Jornal do Brasil

Sábado, 19 de Abril de 2014

Rio

Moradores de Queimados buscam ajuda em abrigos

Agência Brasil

Em colchonetes improvisados na Escola Municipal Metodista, em Queimados, Sandra Silva, de 42 anos passou a noite(11) preocupada em conseguir os remédios para depressão e ansiedade. Todos os móveis de sua casa, no bairro Santa Rosa foram estragados pela chuva que caiu na quinta-feira (5). Depois das chuvas de ontem (11) a família teve que deixar a casa por prevenção.

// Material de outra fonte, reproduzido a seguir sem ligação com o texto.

(** The object pushed on the readable stream.  The two times are the time
    values that [toISOString] renders. *)
Record linked_connection := {
  lc_id : string;
  lc_type : string;
  lc_departureStop : string;
  lc_arrivalStop : string;
  lc_departureTime : Z;
  lc_arrivalTime : Z;
  lc_departureDelay : Z;
  lc_arrivalDelay : Z;
  lc_direction : value;
  lc_trip : string;
  lc_route : string;
  lc_pickupType : option string;
  lc_dropOffType : option string
}.

(** The lines written with [console.error]. *)
Inductive log :=
  | TripNotFound (trip_id : string)
  | HopError (err : error)
  | NullValue (trip_id : string)
  | Rejected (err : error).

Inductive event := Push (c : linked_connection) | ConsoleError (l : log).

(** *** Small methods *)

Definition getConnectionType (entity : FeedEntity) : string :=
  if is_deleted entity
     || match trip_update entity with
        | Some tu => schedule_relationship (trip tu) =? 3
        | None => false
        end
  then "CanceledConnection" else "Connection".

Record duration := { hours : number; minutes : number; seconds : number }.

(** A part that is missing is [undefined], which the date arithmetic reads
    as [NaN]; seconds that are missing, [NaN] or 0 become 0. *)
Definition parseGTFSDuration (durationString : string) : duration :=
  let parts := map parseInt (split ":" durationString) in
  {| hours := nth 0 parts NaN;
     minutes := nth 1 parts NaN;
     seconds := if ToBoolean (Number (nth 2 parts NaN)) then nth 2 parts NaN else Num 0 |}.

Definition addDuration (date : Date) (d : duration) : Date :=
  addSeconds (addMinutes (addHours date (hours d)) (minutes d)) (seconds d).

Definition resolveScheduleRelationship (v : value) : option string :=
  if loose_eq v (Number (Num 0)) then Some "gtfs:Regular"
  else if loose_eq v (Number (Num 1)) then Some "gtfs:NotAvailable"
  else None.
(** The setter on the inputs that one of its three tests catches or
    that lie in the range: it stages 10001 for a value that is not a
    number, 10001 for a number below 10001, 60000 for one above 60000,
    and the nearest integer for one in between; the rest of
    [nextSetpoint], [currentSetpoint] and the goal are left alone, and
    the getter reads [currentSetpoint.thrust]. *)
Theorem setThrust_clamps (t : Js.value) (st : Copter) :
  let st' := setThrust t st in
  (Js.isNumber t = false ->
     sp_thrust (nextSetpoint st') = Fin 10001) /\
  (forall q, t = VNum (Fin q) -> q < 10001 ->
     sp_thrust (nextSetpoint st') = Fin 10001) /\
  (forall q, t = VNum (Fin q) -> 60000 < q ->
     sp_thrust (nextSetpoint st') = Fin 60000) /\
  (forall q, t = VNum (Fin q) -> 10001 <= q <= 60000 ->
     sp_thrust (nextSetpoint st') = Js.round (Fin q) /\
     exists n : Z,
       Js.round (Fin q) = Fin (inject_Z n) /\
       inject_Z n - (1 # 2) <= q /\ q < inject_Z n + (1 # 2)) /\
  st' = with_nextSetpoint
          (with_sp_thrust (sp_thrust (nextSetpoint st')) (nextSetpoint st)) st /\
  currentSetpoint st' = currentSetpoint st /\
  goal st' = goal st /\
  getThrust st' = match currentSetpoint st with
                  | Some sp => VNum (sp_thrust sp)
                  | None => VUndefined
                  end.
Proof.
  intro st'. subst st'.
  split.
  { intro H. unfold setThrust. now rewrite H. }
  split.
  { intros q -> H. rewrite setThrust_Fin.
    apply Qlt_bool_iff in H. now rewrite H. }
  split.
  { intros q -> H. rewrite setThrust_Fin.
    assert (Js.Qlt_bool q 10001 = false) as ->
      by (apply Qlt_bool_false_iff; lra).
    apply Qlt_bool_iff in H. now rewrite H. }
  split.
  { intros q -> [Hlo Hhi]. rewrite setThrust_Fin.
    apply Qlt_bool_false_iff in Hlo, Hhi. rewrite Hlo, Hhi.
    split; [reflexivity|]. apply round_nearest. }
  repeat split.
Qed.

Lemma setThrust_clamps_witness :
  sp_thrust (nextSetpoint (setThrust (VOther "full") new_Copter)) = Fin 10001 /\
  sp_thrust (nextSetpoint (setThrust (VNum (Fin 9000.7)) new_Copter)) = Fin 10001 /\
  sp_thrust (nextSetpoint (setThrust (VNum (Fin 70000)) new_Copter)) = Fin 60000 /\
  sp_thrust (nextSetpoint (setThrust (VNum (Fin 37700.5)) new_Copter)) =
    Js.round (Fin 37700.5).
Proof.
  split.
  { apply (proj1 (setThrust_clamps (VOther "full") new_Copter)). reflexivity. }
  split.
  { apply (proj1 (proj2 (setThrust_clamps (VNum (Fin 9000.7)) new_Copter))
             9000.7 eq_refl).
    reflexivity. }
  split.
  { apply (proj1 (proj2 (proj2 (setThrust_clamps (VNum (Fin 70000)) new_Copter)))
             70000 eq_refl).
    reflexivity. }
  apply (proj1 (proj2 (proj2 (proj2
           (setThrust_clamps (VNum (Fin 37700.5)) new_Copter))))
           37700.5 eq_refl).
  split; discriminate.
Defined.

(** Whatever the setter is given short of [NaN], it stages an integer
    from 10001 to 60000. *)
Lemma setThrust_range (v : Js.value) (st : Copter) :
  v <> VNum NaN ->
  exists m : Z,
    sp_thrust (nextSetpoint (setThrust v st)) = Fin (inject_Z m) /\
    (10001 <= m <= 60000)%Z.
Proof.
  intro Hv. destruct v as [[q|]| |s]; try congruence.
  - rewrite setThrust_Fin.
    destruct (Js.Qlt_bool q 10001) eqn:Elo.
    { exists 10001%Z. split; [reflexivity|lia]. }
    destruct (Js.Qlt_bool 60000 q) eqn:Ehi.
    { exists 60000%Z. split; [reflexivity|lia]. }
    apply Qlt_bool_false_iff in Elo, Ehi.
    exists (Qfloor (q + (1 # 2))). split; [reflexivity|]. split.
    + change 10001%Z with (Qfloor (inject_Z 10001)).
      apply Qfloor_resp_le. change (inject_Z 10001) with 10001. lra.
    + change 60000%Z with (Qfloor (60000 + (1 # 2))).
      apply Qfloor_resp_le. lra.
  - exists 10001%Z. split; [reflexivity|lia].
  - exists 10001%Z. split; [reflexivity|lia].
Qed.

End Thrust.

(** ** Telemetry handlers *)

Section Handlers.

Local Open Scope Q_scope.
(** Whenever the size loop returns, the encode loop stores that many
    octets: both loops test and shift the same values. *)
Lemma size_encode_agree fuel v s r :
  size_loop fuel v s = Ok r ->
  r = s + Z.of_nat (length (varintBytes fuel v)) /\
  writes (encode_loop fuel v) (varintBytes fuel v).
Proof.
  revert v s r. induction fuel as [|fuel IH]; intros v s r; simpl.
  - discriminate.
  - destruct (0x80 <=? v).
    + intros H. apply IH in H as [-> W]. split; [simpl; lia|].
      apply (writes_bind _ _ [_] _ (UInt8_writes _) W).
    + intros [= <-]. split; [simpl; lia|]. apply UInt8_writes.
Qed.

Lemma size_loop_small n v s :
  v < 2 ^ 31 -> v < 128 ^ (Z.of_nat n + 1) ->
  exists r, size_loop (S n) v s = Ok r.
Proof.
  revert v s. induction n as [|n IH]; intros v s H31 H; simpl.
  - destruct (Z.leb_spec 0x80 v); [lia|]. eauto.
  - destruct (Z.leb_spec 0x80 v); [|eauto].
    apply IH; rewrite sar7_small by lia.
    + apply Z.div_lt_upper_bound; lia.
    + apply Z.div_lt_upper_bound; [lia|].
      replace (Z.of_nat (S n) + 1) with (1 + (Z.of_nat n + 1)) in H by lia.
      rewrite Z.pow_add_r in H by lia. lia.
Qed.

(** The size loop never uses up its budget, whatever number it is given. *)
Lemma size_loop_total v s : exists r, size_loop budget v s = Ok r.
Proof.
  unfold budget. cbn [size_loop].
  destruct (Z.leb_spec 0x80 v); [|eauto].
  pose proof (sar7_range v). apply (size_loop_small 4); simpl; lia.
Qed.

Lemma VarInt_size v : sizeOf VarInt (VNum v) = Ok (Z.of_nat (length (varint v))).
Proof.
  unfold sizeOf, VarInt, varint. cbn [size ToInteger rbind].
  destruct (size_loop_total v 0) as [r H]. rewrite H.
  apply size_encode_agree in H as [-> _]. reflexivity.
Qed.

Lemma VarInt_writes v : writes (encode VarInt (VNum v)) (varint v).
Proof.
  destruct (size_loop_total v 0) as [r H].
  apply size_encode_agree in H as [_ W].
  intros buf off R. apply W, R.
Qed.
(** * NavAI real-time interviewer: session orchestration

    A shallow embedding of the session layer of the interview server
    ([backend/server.py]), of the change-gated vision processor
    ([backend/modules/vision_processor.py]) and of the start-up path through
    [backend/modules/config.py] and [backend/modules/report_generator.py],
    with the properties the design document states about them.

    Conventions of the embedding.
    - Wall-clock readings ([time.time()]) are rationals.  The n-th interaction
      of a session with the outside world (a clock reading, a collaborator
      call) happens at [clock n]; the session carries the counter [ticks].
    - Collaborators (transcription, vision, evaluation, speech, summary, PDF)
      are functions of the interaction counter and of their arguments, bundled
      in a [World]; every call is recorded in the session's [trace].
    - A coroutine is a computation in a state monad over the session: it
      returns a value and leaves a session state.  The websocket loop awaits
      each handler before it receives the next message, so inbound messages
      are handled one after the other.  The screen-share timeout task runs
      beside the loop: as an event of the session it is its body with
      nothing handled from its wake-up to its end, and [timeout_beside]
      cuts it where it awaits the speech of its closing notice, with the
      events the loop handles meanwhile. *)

From Stdlib Require Import Ascii QArith Lqa.
From stdpp Require Import gmap strings list.
From stdpp Require Import pretty.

"Estou em tratamento psiquiátrico" conta ela com o neto mais novo de três meses nos braços. Além da criança, mais três netos, dois filhos, um genro, uma nora e marido moravam em casas vizinhas, mas todos fazem parte das 66 pessoas que passaram a noite em abrigos.

"Depois da primeira chuva, perdemos tudo mas continuamos em casa, dormindo no chão. Só na chuva de ontem que vieram dizer que era perigoso ficar aqui", disse.

O secretário de Assistência Social do município, Elton Teixeira destaca que as pessoas que estão nos abrigos receberão aluguel social e terão prioridade para entrar no Minha Casa, Minha Vida.

"A cidade teve as duas piores chuvas de sua história em cinco dias. Inicialmente tivemos 6 mil famílias afetadas diretamente pela chuva, com perdas materiais. Fizemos um trabalho de recomposição e limpeza da cidade. E anteontem tivemos uma forte chuva que praticamente fez o trabalho ter que começar do zero", explicou.

No bairro Jardim Alzira, Mônica Nascimento, de 42 anos continua em casa depois que a chuva destruiu móveis, roupas e eletrodomésticos. Ela e nove parentes estão dormindo no chão enquanto os pertences sujos de lama ocupam a calçada. "As crianças estão cheias de coceiras e dor de barriga. "Técnicos vieram aqui e disseram que iam ligar o telefone que estragou com a chuva”, observou.

Na mesma rua, Natanael Barros, de 42 anos teve o carro e a moto inundados pela água, que chegou a meio metro do chão, além de destruir os móveis. "Moro aqui há 10 anos e nunca tinha acontecido isso",disse.

Em Japeri, cidade vizinha -  42 pessoas estão desabrigadas e 5 mil desalojadas pela chuva, já começam a voltar para suas residências. Escolas, postos de saúde e igrejas estão servindo como abrigo e pontos de coleta de doações.